» **Task goal**
Start with the first line of the data and end with the line that holds "(INFO, RemovedFastaCount 1)"; write out each one exactly.

» **Information**
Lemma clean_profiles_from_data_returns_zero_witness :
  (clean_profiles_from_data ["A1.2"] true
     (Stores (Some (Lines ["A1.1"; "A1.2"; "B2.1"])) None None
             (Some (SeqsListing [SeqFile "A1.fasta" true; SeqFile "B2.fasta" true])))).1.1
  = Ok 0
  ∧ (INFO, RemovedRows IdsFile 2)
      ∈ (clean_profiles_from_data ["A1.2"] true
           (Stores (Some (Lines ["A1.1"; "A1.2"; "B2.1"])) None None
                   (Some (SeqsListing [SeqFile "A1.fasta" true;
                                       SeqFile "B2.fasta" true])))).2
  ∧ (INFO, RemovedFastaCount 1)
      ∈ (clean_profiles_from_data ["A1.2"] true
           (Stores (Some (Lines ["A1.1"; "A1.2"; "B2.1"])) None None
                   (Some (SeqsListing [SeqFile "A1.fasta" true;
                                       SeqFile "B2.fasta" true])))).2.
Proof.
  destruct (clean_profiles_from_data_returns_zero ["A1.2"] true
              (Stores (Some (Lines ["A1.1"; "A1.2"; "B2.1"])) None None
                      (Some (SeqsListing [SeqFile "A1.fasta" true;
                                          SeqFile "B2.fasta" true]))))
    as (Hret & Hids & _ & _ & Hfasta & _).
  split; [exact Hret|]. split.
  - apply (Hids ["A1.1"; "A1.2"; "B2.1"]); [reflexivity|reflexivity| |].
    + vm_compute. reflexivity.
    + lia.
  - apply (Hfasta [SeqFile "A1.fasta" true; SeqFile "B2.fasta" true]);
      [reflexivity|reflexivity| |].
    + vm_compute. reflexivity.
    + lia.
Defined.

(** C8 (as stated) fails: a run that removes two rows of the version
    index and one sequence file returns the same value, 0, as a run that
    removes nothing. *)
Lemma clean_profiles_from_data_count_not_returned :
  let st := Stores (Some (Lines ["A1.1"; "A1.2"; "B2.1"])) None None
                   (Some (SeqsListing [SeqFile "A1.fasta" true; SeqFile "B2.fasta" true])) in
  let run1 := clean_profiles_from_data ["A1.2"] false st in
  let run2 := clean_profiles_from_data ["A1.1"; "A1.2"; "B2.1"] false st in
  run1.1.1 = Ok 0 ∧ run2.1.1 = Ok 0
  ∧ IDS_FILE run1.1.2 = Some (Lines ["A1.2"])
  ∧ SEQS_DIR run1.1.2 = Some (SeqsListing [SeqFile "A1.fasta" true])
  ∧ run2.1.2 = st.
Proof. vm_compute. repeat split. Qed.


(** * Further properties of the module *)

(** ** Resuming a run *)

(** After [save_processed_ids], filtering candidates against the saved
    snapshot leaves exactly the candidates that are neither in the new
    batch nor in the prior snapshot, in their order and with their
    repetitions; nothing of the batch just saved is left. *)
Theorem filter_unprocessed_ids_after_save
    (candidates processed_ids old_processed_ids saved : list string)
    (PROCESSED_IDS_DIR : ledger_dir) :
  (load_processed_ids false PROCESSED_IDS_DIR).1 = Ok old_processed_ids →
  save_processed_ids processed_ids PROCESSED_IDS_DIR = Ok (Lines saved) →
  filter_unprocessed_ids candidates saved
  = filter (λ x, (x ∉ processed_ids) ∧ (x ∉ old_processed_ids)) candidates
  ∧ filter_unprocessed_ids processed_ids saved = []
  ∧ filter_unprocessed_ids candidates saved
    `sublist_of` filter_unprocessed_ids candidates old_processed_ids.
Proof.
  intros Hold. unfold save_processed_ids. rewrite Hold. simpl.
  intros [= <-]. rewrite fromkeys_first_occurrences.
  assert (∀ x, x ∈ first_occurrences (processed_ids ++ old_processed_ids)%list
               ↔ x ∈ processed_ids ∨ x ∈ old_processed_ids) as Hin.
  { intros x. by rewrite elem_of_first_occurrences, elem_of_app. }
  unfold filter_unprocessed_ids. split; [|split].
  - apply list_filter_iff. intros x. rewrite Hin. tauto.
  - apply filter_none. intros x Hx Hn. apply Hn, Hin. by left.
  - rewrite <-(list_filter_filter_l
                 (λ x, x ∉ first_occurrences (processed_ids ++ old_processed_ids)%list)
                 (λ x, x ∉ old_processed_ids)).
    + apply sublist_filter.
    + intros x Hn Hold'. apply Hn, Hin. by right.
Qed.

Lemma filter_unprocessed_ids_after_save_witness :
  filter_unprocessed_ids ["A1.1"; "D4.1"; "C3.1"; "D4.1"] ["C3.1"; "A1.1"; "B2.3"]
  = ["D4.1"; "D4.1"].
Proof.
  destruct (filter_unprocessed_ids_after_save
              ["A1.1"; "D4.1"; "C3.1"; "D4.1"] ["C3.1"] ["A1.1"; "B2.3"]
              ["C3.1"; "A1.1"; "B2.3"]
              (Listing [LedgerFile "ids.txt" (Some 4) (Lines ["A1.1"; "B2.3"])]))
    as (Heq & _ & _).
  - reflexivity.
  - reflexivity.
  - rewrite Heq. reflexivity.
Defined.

» **Solution to the exercise**
Lemma clean_profiles_from_data_returns_zero_witness :
  (clean_profiles_from_data ["A1.2"] true
     (Stores (Some (Lines ["A1.1"; "A1.2"; "B2.1"])) None None
             (Some (SeqsListing [SeqFile "A1.fasta" true; SeqFile "B2.fasta" true])))).1.1
  = Ok 0
  ∧ (INFO, RemovedRows IdsFile 2)
      ∈ (clean_profiles_from_data ["A1.2"] true
           (Stores (Some (Lines ["A1.1"; "A1.2"; "B2.1"])) None None
                   (Some (SeqsListing [SeqFile "A1.fasta" true;
                                       SeqFile "B2.fasta" true])))).2
  ∧ (INFO, RemovedFastaCount 1)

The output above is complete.